WORK REQUIRED — Below is some data. Retype exactly the lines starting at the one with "simpl in Hx, Hsb." and ending at the one with "eapply bindEntries_field in Hfiles".

Collected data
══════
(** X7. A file part under a key that names a field which is neither a
    [*multipart.FileHeader] nor a slice of it makes [unpackMultipart] fail
    (it is not skipped), and the field keeps its datum. *)
Theorem file_part_for_other_field_fails
    (sched : Schedule) (tagKey : string) (sf : list StructField) (m : Files)
    (st : store) (i : nat) (f : StructField) (part : FileHeader)
    (parts : list FileHeader) :
  NoDup (form.fieldName tagKey <$> sf) ->
  sf !! i = Some f ->
  ~ fileType (Type_ f) ->
  m !! form.fieldName tagKey f = Some (part :: parts) ->
  (form.unpackMultipart sched (form.buildFields tagKey sf) m st).2 ≠ ok
  /\ (form.unpackMultipart sched (form.buildFields tagKey sf) m st).1 !! i = st !! i.
Proof.
  intros Hnd Hi Hnot Hm.
  assert (Hfail : forall s,
    (form.bindAll form.populatePart (form.fieldName tagKey f) (Field i f)
       (part :: parts) s).2 ≠ ok
    /\ (form.bindAll form.populatePart (form.fieldName tagKey f) (Field i f)
          (part :: parts) s).1 = s).
  { intros s. simpl. unfold form.populatePart.
    destruct (kindOf (Type_ f)) eqn:Hk;
      try (rewrite bool_decide_eq_false_2 by (intros Heq; apply Hnot; by left); done).
    destruct (Elem (Type_ f)) as [et|] eqn:He; [|done].
    rewrite bool_decide_eq_false_2; [done|].
    intros <-. apply Hnot. by right. }
  split.
  - destruct (form.unpackMultipart sched _ m st) as [st' r] eqn:Hrun. simpl.
    intros ->. unfold form.unpackMultipart in Hrun.
    eapply bindEntries_field in Hrun as (s1 & s2 & Hall & _); [|done..].
    destruct (Hfail s1) as [Hne _]. by rewrite Hall in Hne.
  - unfold form.unpackMultipart. apply bindEntries_preserves.
    intros name values v s Hin Hv.
    destruct (decide (slot v = i)) as [Hslot|Hslot]; [|by apply bindAll_other].
    pose proof (buildFields_unique tagKey sf i f Hnd Hi) as Hf.
    assert (name = form.fieldName tagKey f) as ->
      by (eapply buildFields_slot_inj; [exact Hf|exact Hv|done]).
    rewrite Hf in Hv. injection Hv as <-.
    apply range_lookup in Hin. rewrite Hm in Hin. injection Hin as <-.
    destruct (Hfail s) as [_ ->]. done.
Qed.

(** A file sent under the key of the text field [Val]. *)
Lemma file_part_for_other_field_fails_witness :
  (form.unpackMultipart ascending
     (form.buildFields "json" [sample.field "Val" (Basic Tstring) [("json", "hello")]])
     {["hello" := [{| Filename := "hello.txt"; Size := 13 |}]]} [VString "kept"]).2 ≠ ok
  /\ (form.unpackMultipart ascending
        (form.buildFields "json" [sample.field "Val" (Basic Tstring) [("json", "hello")]])
        {["hello" := [{| Filename := "hello.txt"; Size := 13 |}]]} [VString "kept"]).1
       !! 0%nat = [VString "kept"] !! 0%nat.
Proof.
  apply (file_part_for_other_field_fails ascending "json"
           [sample.field "Val" (Basic Tstring) [("json", "hello")]]
           {["hello" := [{| Filename := "hello.txt"; Size := 13 |}]]} [VString "kept"]
           0 (sample.field "Val" (Basic Tstring) [("json", "hello")])
           {| Filename := "hello.txt"; Size := 13 |} []).
  - apply (bool_decide_unpack _). vm_compute. exact I.
  - reflexivity.
  - intros [H|[H _]]; discriminate.
  - vm_compute. reflexivity.
Defined.

(** X8. After a successful [unpackMultipart] into a struct whose effective
    names are distinct, a field of type [[]*multipart.FileHeader] holds the
    elements it had followed by the handles of its key, in their order, and
    a field of type [*multipart.FileHeader] holds the last handle of its
    key. *)
Theorem file_parts_are_bound_in_order
    (sched : Schedule) (tagKey : string) (sf : list StructField) (m : Files)
    (st st' : store) (i : nat) (f : StructField) (parts : list FileHeader) :
  NoDup (form.fieldName tagKey <$> sf) ->
  length st = length sf ->
  sf !! i = Some f ->
  m !! form.fieldName tagKey f = Some parts ->
  form.unpackMultipart sched (form.buildFields tagKey sf) m st = (st', ok) ->
  (Type_ f = SliceOf form.fileHeaderPtrType -> parts ≠ [] ->
     st' !! i = Some (VSlice (sliceElems (st !! i)
                                ++ ((fun p => VFileHeader (Some p)) <$> parts))))
  /\ (Type_ f = form.fileHeaderPtrType -> forall part, last parts = Some part ->
     st' !! i = Some (VFileHeader (Some part))).
Proof.
  intros Hnd Hlen Hi Hm Hrun. unfold form.unpackMultipart in Hrun.
  eapply bindEntries_field in Hrun as (s1 & s2 & Hall & Hs1 & Hlen1 & Hst'); [|done..].
  assert (Hlt : (slot (Field i f) < length s1)%nat).
  { simpl. rewrite Hlen1, Hlen. by eapply lookup_lt_Some. }
  split.
  - intros Ht Hne.
    apply (bindAll_slice _ _ _ form.fileHeaderPtrType) in Hall
      as (elems & Hco & _ & Hs2); simpl; try (by rewrite Ht); [|done].
    simpl in Hs2. rewrite Hst', Hs2, Hs1 by done. do 3 f_equal.
    clear -Hco. induction Hco as [|p e ps es Hp _ IH]; [done|].
    apply populatePart_Done in Hp as [_ ->]. simpl. by rewrite IH.
  - intros Ht part Hlast.
    apply (bindAll_scalar _ _ _ _ part) in Hall as (x & Hx & Hs2); simpl;
      try done; [|by rewrite Ht].
    simpl in Hx, Hs2. apply populatePart_Done in Hx as [_ ->]. congruence.
Qed.

(** "file array" of TestUnpackMultipart. *)
Lemma file_parts_are_bound_in_order_witness :
  [VSlice [VFileHeader (Some {| Filename := "a.txt"; Size := 13 |});
           VFileHeader (Some {| Filename := "b.txt"; Size := 13 |})]] !! 0%nat
  = Some (VSlice (sliceElems ([VSlice []] !! 0%nat)
            ++ ((fun p => VFileHeader (Some p))
                  <$> [{| Filename := "a.txt"; Size := 13 |};
                       {| Filename := "b.txt"; Size := 13 |}]))).
Proof.
  apply (proj1 (file_parts_are_bound_in_order ascending "json"
           [sample.field "Files" (SliceOf form.fileHeaderPtrType) [("json", "files")]]
           {["files" := [{| Filename := "a.txt"; Size := 13 |};
                         {| Filename := "b.txt"; Size := 13 |}]]}
           [VSlice []] _ 0
           (sample.field "Files" (SliceOf form.fileHeaderPtrType) [("json", "files")])
           [{| Filename := "a.txt"; Size := 13 |}; {| Filename := "b.txt"; Size := 13 |}]
           ltac:(apply (bool_decide_unpack _); vm_compute; exact I)
           eq_refl eq_refl ltac:(vm_compute; reflexivity)
           ltac:(vm_compute; reflexivity))); [reflexivity|discriminate].
Defined.

(** ** X9: the merged multipart strategy *)

Lemma populate_Done_kind t settable value x :
  form.populate t settable value = Done x -> In (kindOf t) coercibleKinds.
Proof.
  unfold form.populate, coercibleKinds.
  destruct (kindOf t); simpl; try done; tauto.
Qed.

(** A field whose effective name is no key of the map keeps its datum. *)
Lemma bindEntries_keeps_field_without_key {A : Type}
    (coerce : type -> bool -> A -> outcome val) sched tagKey sf
    (src : gmap string (list A)) st i f :
  sf !! i = Some f ->
  src !! form.fieldName tagKey f = None ->
  (form.bindEntries coerce (form.buildFields tagKey sf) (range sched src) st).1 !! i
  = st !! i.
Proof.
  intros Hi Hnone. apply bindEntries_other.
  intros name values g Hin Hg Hslot.
  apply buildFields_some in Hg as (j & f' & Hj & Hname & ->). simpl in Hslot.
  subst j. rewrite Hj in Hi. injection Hi as ->.
  apply range_lookup in Hin. congruence.
Qed.

(** X9. [MixedMultipart]: [r.Form] holds the values of the query (and of a
    URL-encoded body) first and those of the multipart body last, so that a
    field that is no slice holds, after a successful call, the datum of the
    last value the multipart body has for its name, whatever the query holds
    for it. *)
Theorem mixed_multipart_body_value_wins
    (sched : Schedule) (vars : form.Vars) (r : Request) (sf : list StructField)
    (st st' : store) (i : nat) (f : StructField) (vals : Values) (files : Files)
    (ms : list string) (m : string) :
  NoDup (form.fieldName (form.fieldTag vars) <$> sf) ->
  length st = length sf ->
  sf !! i = Some f ->
  kindOf (Type_ f) ≠ reflect.Slice ->
  MultipartBody r (form.maxMemory vars) = inl (vals, files) ->
  vals !! form.fieldName (form.fieldTag vars) f = Some ms ->
  last ms = Some m ->
  form.UnpackWithOption sched vars r sf st form.MixedMultipart = (st', ok) ->
  exists x, form.populate (Type_ f) true m = Done x /\ st' !! i = Some x.
Proof.
  intros Hnd Hlen Hi Hk Hmb Hv Hlast.
  unfold form.UnpackWithOption, ParseMultipartForm. simpl.
  destruct (ParseForm r) as [p0 e0]. rewrite Hmb.
  destruct e0; [done|]. cbn [MultipartForm PostForm Form].
  destruct (form.unpack sched _ _ st) as [s1 [[]| |]] eqn:Hrun; try done.
  intros Hfiles.
  assert (Hform : exists l0, copyValues (Form p0) vals
                    !! form.fieldName (form.fieldTag vars) f = Some (l0 ++ ms)).
  { rewrite copyValues_lookup, Hv.
    destruct (Form p0 !! _) as [a|]; [by exists a|by exists []]. }
  destruct Hform as [l0 Hform].
  unfold form.unpack in Hrun.
  eapply bindEntries_field in Hrun as (sa & sb & Hall & _ & Hlena & Hs1); [|done..].
  apply (bindAll_scalar _ _ _ _ m) in Hall as (x & Hx & Hsb); simpl; try done.
  2:{ rewrite Hlena, Hlen. by eapply lookup_lt_Some. }
  2:{ apply last_Some in Hlast as [ms' ->]. by rewrite app_assoc, last_snoc. }
  simpl in Hx, Hsb. exists x. split; [by eapply populate_Done_settable|].
  rewrite <- Hsb, <- Hs1.
  destruct (files !! form.fieldName (form.fieldTag vars) f) as [parts|] eqn:Hparts.
  - unfold form.unpackMultipart in Hfiles.
    eapply bindEntries_field in Hfiles as (sc & sd & Hparts' & Hsc & _ & Hsd); [|done..].
    rewrite Hsd, <- Hsc. destruct parts as [|part parts]; [by injection Hparts' as <-|].
    exfalso. simpl in Hparts'.
    apply populate_Done_kind in Hx.
    destruct (form.populatePart (Type_ f) _ part) as [y| |] eqn:Hp.
    + apply populatePart_Done in Hp as [Ht _]. rewrite Ht in Hx.
      unfold coercibleKinds in Hx. simpl in Hx. intuition discriminate.
    + by destruct (kindOf (Type_ f)).
    + by destruct (kindOf (Type_ f)).
  - pose proof (bindEntries_keeps_field_without_key form.populatePart sched
                  (form.fieldTag vars) sf files s1 i f Hi Hparts) as Hkeep.
    unfold form.unpackMultipart in Hfiles. rewrite Hfiles in Hkeep. done.
Qed.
══════
EXPECTED OUTPUT —
  simpl in Hx, Hsb. exists x. split; [by eapply populate_Done_settable|].
  rewrite <- Hsb, <- Hs1.
  destruct (files !! form.fieldName (form.fieldTag vars) f) as [parts|] eqn:Hparts.
  - unfold form.unpackMultipart in Hfiles.
    eapply bindEntries_field in Hfiles as (sc & sd & Hparts' & Hsc & _ & Hsd); [|done..].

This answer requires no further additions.